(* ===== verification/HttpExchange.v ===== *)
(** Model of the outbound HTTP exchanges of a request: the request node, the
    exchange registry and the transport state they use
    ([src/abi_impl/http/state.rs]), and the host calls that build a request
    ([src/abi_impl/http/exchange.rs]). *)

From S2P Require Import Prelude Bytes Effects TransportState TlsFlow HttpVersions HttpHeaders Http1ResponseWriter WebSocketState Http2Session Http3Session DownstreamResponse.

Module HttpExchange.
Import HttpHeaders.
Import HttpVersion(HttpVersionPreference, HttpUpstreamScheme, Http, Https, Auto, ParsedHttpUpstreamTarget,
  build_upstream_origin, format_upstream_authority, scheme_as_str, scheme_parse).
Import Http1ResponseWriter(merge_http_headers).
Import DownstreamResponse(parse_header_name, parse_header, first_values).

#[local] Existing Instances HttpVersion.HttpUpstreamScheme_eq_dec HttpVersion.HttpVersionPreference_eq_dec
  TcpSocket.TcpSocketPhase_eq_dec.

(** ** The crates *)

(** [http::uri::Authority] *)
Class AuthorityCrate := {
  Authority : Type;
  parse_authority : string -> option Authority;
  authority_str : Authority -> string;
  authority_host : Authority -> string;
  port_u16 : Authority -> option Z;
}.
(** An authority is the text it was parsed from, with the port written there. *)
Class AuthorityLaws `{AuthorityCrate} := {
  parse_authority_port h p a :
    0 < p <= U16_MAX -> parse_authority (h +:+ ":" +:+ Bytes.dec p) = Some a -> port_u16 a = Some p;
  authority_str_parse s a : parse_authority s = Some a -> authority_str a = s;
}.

• • •

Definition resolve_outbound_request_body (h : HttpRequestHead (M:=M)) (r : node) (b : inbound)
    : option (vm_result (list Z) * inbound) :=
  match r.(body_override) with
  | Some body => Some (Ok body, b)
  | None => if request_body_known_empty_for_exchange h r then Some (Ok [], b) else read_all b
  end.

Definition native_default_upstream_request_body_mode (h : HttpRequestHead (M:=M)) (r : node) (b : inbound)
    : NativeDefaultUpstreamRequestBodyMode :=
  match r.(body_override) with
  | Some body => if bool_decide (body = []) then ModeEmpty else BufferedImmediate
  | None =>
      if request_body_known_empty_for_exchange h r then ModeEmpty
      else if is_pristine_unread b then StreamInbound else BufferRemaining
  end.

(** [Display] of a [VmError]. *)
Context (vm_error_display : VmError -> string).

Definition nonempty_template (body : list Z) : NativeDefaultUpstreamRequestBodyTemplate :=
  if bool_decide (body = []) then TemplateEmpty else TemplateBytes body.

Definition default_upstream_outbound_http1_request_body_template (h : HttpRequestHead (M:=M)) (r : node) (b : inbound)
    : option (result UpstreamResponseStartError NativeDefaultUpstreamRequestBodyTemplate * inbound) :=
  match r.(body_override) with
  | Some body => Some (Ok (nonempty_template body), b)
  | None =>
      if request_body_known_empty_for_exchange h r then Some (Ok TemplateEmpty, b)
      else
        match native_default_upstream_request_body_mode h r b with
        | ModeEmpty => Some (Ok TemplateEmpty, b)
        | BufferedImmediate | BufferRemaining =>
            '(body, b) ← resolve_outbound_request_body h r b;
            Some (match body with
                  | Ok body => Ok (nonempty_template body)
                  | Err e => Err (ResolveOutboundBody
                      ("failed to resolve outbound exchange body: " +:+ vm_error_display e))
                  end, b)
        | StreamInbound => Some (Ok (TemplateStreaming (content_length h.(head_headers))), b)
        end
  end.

• • •

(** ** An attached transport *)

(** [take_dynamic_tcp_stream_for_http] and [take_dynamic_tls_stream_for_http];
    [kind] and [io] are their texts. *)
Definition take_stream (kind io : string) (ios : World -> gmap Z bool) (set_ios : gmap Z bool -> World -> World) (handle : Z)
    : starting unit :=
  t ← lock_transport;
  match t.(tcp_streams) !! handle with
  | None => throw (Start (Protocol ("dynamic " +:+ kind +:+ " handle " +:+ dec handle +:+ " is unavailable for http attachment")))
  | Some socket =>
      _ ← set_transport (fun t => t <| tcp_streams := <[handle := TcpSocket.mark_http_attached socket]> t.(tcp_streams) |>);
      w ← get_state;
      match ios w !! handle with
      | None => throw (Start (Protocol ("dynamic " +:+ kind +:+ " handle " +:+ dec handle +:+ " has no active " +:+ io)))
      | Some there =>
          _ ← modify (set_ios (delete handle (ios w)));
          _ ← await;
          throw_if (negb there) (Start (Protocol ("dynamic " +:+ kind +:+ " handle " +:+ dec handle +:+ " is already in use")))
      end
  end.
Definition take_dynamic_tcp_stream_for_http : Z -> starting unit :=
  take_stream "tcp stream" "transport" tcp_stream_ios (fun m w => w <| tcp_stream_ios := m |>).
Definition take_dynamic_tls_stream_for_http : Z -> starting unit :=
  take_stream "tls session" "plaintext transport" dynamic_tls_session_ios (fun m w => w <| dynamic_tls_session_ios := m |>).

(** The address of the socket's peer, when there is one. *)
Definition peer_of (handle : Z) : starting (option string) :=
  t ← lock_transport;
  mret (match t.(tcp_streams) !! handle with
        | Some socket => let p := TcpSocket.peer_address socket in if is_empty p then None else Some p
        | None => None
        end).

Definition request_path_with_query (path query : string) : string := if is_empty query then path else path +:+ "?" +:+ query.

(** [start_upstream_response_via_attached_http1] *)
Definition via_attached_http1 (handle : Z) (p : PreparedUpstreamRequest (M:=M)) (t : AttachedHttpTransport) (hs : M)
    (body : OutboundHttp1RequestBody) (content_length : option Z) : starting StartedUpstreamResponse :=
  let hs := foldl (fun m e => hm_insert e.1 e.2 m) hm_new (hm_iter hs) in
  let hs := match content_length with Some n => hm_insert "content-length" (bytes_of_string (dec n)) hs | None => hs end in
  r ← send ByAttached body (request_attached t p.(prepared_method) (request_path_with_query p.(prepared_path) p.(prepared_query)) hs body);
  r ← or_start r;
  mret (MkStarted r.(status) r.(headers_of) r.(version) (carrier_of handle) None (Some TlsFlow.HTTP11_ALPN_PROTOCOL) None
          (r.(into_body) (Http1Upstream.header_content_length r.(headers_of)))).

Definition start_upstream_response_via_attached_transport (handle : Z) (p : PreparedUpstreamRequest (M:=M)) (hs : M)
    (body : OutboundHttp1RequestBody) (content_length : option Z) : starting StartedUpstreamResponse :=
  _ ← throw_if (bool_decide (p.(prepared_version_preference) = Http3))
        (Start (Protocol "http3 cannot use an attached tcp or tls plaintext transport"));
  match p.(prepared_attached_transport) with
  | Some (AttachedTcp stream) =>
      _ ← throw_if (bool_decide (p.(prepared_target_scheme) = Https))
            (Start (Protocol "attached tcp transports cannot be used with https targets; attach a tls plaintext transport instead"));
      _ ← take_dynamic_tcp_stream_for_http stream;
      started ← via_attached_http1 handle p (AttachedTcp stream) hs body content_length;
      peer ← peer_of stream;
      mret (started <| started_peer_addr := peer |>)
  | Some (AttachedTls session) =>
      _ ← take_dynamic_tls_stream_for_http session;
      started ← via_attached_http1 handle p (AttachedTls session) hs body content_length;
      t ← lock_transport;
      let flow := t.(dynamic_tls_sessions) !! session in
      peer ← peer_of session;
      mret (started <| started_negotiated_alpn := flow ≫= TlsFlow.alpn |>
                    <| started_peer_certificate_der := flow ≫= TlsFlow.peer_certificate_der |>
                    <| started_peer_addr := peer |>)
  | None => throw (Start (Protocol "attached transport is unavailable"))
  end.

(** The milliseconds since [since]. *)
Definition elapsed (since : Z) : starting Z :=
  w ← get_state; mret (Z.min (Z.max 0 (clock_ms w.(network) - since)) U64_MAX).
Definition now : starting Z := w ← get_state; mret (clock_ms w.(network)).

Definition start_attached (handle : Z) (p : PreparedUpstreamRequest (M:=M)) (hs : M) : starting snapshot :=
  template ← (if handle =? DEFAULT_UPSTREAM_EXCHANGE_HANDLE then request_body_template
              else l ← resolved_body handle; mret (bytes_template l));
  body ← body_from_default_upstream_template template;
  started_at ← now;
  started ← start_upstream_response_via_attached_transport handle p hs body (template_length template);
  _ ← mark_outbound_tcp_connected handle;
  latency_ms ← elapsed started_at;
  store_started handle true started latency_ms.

• • •

Which lines of the material contain the string "HttpHeaders"? List each of them.

From S2P Require Import Prelude Bytes Effects TransportState TlsFlow HttpVersions HttpHeaders Http1ResponseWriter WebSocketState Http2Session Http3Session DownstreamResponse.
Import HttpHeaders.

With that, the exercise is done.